● **What to produce**
Filter the records, keeping every line that has the string "base".

● **Items listed in a dataset**
=-=-=

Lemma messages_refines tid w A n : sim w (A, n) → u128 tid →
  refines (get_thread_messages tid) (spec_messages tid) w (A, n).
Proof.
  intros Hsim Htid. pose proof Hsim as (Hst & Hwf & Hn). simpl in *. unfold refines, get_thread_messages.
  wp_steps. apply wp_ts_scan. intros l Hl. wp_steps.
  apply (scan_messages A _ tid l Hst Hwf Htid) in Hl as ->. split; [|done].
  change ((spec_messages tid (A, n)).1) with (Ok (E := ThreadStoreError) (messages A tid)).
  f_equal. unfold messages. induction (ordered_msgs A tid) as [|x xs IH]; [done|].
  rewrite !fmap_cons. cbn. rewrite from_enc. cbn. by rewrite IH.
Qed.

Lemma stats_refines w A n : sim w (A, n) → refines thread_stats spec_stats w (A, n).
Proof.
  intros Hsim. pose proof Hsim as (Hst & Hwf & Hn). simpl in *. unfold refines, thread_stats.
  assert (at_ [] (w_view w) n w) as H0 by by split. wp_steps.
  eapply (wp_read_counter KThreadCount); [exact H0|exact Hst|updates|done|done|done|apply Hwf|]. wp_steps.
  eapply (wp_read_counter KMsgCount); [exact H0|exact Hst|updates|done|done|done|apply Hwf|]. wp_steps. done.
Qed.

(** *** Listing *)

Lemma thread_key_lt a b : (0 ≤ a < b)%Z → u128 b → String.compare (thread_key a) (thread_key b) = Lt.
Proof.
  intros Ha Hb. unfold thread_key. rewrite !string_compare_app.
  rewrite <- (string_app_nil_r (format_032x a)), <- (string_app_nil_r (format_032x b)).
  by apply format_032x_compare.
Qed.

=-=-=

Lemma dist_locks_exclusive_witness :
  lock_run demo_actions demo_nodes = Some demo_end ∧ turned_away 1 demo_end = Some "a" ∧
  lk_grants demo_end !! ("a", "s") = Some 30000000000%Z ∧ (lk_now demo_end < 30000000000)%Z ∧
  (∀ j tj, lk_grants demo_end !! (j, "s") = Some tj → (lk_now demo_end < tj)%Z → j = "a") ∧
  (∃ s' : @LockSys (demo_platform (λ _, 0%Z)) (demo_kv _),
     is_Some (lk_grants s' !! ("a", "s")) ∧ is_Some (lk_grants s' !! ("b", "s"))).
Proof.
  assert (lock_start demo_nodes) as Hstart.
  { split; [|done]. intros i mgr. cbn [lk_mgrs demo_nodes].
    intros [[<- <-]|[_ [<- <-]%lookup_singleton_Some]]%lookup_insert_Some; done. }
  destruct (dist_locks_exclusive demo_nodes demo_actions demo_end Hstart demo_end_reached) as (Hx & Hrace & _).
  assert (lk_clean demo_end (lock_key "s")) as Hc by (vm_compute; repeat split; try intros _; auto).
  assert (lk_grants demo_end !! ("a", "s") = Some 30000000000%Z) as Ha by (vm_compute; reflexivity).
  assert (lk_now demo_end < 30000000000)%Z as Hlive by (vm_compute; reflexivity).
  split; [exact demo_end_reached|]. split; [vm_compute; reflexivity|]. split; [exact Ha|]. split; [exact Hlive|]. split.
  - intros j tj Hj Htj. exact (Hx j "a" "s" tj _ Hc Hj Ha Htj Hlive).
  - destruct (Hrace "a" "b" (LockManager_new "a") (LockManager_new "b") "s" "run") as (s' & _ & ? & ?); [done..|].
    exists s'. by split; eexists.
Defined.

=-=-=

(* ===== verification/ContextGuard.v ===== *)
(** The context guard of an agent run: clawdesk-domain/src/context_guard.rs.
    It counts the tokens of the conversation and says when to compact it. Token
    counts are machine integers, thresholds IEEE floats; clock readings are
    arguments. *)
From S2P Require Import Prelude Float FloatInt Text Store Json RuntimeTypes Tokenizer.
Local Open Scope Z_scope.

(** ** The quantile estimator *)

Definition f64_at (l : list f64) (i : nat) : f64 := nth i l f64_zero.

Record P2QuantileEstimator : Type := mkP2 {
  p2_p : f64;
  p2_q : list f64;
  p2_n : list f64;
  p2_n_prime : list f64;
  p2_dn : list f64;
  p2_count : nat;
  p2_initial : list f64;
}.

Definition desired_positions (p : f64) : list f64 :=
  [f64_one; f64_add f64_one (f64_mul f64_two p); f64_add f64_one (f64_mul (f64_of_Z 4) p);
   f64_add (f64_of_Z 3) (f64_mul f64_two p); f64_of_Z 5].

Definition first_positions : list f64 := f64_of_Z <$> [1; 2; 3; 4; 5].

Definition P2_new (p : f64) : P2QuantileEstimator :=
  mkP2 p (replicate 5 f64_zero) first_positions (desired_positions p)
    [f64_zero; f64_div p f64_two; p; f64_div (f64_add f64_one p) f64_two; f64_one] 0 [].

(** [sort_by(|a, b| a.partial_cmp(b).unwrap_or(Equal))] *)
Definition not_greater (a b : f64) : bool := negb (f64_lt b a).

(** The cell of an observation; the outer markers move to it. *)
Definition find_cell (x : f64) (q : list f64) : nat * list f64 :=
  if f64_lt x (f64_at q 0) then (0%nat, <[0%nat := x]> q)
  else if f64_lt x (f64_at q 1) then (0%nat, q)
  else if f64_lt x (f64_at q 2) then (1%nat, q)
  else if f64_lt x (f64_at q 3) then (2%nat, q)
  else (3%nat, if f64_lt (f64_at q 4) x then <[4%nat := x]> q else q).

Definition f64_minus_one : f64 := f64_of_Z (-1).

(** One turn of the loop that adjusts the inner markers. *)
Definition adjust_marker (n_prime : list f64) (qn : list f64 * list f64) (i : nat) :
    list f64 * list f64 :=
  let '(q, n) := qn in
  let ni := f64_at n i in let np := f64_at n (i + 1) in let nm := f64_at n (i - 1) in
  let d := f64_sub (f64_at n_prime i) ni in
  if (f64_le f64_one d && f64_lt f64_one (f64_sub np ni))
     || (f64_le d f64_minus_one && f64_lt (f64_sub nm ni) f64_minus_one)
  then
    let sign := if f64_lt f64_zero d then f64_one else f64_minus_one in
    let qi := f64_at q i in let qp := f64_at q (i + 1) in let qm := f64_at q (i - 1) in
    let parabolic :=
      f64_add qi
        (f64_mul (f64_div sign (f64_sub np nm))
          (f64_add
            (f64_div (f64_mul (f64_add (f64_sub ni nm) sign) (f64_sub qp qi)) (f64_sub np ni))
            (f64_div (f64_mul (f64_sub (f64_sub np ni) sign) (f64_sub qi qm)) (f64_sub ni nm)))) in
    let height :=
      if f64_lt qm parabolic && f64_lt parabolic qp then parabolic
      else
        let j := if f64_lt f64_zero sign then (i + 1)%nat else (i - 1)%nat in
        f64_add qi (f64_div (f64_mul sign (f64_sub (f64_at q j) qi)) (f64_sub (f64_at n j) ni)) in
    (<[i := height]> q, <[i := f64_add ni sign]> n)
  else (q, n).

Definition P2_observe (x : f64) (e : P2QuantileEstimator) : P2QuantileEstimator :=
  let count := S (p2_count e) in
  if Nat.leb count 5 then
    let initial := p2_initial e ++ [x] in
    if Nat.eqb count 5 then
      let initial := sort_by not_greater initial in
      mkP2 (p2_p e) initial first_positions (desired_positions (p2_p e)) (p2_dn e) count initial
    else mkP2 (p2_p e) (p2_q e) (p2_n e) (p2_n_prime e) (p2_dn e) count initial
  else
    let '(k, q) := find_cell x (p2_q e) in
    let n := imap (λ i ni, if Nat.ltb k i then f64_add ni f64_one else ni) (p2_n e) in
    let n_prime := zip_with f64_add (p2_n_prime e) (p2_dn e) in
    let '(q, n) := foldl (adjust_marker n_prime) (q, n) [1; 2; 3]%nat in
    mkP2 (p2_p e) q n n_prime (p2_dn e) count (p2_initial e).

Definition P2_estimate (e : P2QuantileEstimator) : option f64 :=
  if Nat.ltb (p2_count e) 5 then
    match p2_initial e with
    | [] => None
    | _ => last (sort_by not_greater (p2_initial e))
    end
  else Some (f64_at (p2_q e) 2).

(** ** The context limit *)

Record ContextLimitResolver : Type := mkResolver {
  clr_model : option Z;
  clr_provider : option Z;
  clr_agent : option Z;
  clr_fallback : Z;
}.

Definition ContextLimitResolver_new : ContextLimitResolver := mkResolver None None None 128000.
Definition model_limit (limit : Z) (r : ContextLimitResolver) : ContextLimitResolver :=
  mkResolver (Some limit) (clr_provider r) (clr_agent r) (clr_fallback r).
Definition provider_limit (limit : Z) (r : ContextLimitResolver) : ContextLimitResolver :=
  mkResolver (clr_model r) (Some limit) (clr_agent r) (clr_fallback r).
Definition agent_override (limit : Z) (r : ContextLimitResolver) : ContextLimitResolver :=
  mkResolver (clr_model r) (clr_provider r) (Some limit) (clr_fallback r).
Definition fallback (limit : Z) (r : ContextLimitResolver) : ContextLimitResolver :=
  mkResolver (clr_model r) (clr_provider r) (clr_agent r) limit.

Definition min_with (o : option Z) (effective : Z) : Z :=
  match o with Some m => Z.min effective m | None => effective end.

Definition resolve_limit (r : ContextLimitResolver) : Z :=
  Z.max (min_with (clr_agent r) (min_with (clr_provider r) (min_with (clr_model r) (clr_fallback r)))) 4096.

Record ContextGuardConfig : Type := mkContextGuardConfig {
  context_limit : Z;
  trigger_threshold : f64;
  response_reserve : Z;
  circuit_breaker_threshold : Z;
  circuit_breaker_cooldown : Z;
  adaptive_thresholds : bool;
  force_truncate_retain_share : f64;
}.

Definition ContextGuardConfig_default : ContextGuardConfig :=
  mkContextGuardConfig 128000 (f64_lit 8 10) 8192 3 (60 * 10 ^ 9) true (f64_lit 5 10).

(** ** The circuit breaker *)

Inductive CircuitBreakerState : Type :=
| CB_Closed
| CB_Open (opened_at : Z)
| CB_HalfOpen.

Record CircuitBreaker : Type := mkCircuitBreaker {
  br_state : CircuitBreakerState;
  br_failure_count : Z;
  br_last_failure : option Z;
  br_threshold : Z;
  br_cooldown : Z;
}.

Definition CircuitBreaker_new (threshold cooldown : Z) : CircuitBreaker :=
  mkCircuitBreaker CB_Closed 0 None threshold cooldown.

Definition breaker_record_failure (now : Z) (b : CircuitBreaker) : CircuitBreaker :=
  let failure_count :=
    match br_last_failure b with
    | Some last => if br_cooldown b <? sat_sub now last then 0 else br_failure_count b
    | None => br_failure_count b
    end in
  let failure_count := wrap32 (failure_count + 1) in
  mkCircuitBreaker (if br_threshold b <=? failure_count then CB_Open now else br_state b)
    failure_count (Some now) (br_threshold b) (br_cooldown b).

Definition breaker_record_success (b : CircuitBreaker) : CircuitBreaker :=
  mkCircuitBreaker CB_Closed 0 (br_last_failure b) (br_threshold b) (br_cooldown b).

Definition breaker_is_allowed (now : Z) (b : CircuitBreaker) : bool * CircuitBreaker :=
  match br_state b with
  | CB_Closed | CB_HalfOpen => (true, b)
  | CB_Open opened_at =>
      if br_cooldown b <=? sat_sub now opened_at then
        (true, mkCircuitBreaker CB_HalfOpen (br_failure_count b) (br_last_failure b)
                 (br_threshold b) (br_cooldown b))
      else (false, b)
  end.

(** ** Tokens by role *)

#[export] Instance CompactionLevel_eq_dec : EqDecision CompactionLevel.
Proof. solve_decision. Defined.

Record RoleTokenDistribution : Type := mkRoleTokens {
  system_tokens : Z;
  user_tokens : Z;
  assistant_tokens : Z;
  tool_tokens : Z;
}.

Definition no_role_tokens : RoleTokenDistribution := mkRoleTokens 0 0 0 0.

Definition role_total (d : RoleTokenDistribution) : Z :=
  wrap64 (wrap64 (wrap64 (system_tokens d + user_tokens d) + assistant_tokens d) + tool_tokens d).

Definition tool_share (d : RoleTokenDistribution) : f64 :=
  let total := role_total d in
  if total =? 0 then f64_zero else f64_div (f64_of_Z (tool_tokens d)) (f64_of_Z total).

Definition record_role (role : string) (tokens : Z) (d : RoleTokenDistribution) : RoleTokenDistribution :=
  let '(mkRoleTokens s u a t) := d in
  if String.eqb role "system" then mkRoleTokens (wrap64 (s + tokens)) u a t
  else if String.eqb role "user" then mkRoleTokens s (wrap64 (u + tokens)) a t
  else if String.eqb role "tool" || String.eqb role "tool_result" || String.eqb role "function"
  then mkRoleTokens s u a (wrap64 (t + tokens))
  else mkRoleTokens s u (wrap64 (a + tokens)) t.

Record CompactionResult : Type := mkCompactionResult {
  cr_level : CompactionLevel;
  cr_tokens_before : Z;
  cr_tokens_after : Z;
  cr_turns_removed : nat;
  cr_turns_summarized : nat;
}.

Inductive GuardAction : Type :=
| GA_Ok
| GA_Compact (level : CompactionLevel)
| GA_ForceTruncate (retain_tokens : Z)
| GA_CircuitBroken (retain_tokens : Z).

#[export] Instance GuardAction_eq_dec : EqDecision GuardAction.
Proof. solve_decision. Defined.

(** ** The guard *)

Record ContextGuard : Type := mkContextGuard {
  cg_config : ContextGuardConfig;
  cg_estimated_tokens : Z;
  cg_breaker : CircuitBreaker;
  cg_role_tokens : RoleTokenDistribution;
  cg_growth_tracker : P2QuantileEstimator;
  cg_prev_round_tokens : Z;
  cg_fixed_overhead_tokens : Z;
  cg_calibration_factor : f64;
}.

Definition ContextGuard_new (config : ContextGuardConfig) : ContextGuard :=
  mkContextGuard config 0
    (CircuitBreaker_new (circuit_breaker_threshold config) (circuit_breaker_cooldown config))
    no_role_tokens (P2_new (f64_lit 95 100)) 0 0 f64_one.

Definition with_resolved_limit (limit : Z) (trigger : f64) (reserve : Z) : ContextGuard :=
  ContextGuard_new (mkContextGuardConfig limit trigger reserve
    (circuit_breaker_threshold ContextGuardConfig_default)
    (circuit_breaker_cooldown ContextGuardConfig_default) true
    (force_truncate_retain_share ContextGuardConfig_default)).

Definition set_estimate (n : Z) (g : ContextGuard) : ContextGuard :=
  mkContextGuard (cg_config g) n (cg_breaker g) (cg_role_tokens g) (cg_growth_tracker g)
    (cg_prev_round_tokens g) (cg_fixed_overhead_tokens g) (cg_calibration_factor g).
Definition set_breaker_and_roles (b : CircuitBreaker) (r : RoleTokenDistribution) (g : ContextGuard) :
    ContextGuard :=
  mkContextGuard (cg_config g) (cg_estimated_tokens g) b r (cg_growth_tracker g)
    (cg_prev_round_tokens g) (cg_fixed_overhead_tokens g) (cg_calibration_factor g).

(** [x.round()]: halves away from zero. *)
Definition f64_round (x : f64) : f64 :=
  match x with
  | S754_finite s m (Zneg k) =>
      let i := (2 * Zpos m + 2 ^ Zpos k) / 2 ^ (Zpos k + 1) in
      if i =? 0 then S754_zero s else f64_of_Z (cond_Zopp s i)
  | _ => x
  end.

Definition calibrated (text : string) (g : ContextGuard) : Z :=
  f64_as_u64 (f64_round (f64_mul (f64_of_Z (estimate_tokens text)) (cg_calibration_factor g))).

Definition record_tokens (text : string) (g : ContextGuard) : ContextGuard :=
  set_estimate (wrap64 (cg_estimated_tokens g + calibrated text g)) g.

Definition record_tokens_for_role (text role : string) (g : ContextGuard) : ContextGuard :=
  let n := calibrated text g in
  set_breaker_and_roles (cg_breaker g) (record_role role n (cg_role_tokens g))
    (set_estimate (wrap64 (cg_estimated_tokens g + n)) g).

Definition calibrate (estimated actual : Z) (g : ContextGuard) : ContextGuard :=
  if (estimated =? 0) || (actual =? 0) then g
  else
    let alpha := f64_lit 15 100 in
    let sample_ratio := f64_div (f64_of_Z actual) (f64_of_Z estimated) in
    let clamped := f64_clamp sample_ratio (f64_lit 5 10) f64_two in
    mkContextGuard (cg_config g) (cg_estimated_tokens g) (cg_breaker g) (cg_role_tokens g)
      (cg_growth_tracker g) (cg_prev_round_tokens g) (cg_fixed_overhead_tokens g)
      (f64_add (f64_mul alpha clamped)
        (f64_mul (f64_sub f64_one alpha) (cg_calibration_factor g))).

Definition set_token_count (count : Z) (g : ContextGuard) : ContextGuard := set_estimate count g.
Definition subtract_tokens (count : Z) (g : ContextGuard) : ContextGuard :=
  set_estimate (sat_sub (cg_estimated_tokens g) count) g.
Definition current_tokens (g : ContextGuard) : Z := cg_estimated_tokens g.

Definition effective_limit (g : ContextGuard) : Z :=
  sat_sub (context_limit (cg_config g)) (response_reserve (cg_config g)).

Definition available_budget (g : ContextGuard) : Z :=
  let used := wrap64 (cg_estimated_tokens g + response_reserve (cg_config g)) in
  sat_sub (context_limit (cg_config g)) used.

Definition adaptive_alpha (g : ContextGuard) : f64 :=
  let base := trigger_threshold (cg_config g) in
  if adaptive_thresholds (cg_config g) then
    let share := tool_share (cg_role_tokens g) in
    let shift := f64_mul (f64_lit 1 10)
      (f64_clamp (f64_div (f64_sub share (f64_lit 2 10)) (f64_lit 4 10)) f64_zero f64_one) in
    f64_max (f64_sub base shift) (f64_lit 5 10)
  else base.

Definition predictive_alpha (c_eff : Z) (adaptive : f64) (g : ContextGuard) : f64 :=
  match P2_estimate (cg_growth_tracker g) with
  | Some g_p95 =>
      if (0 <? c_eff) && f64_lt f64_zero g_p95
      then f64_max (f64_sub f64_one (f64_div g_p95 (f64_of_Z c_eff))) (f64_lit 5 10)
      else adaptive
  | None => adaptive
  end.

=-=-=

● **Result below**
  let base := trigger_threshold (cg_config g) in
    f64_max (f64_sub base shift) (f64_lit 5 10)
  else base.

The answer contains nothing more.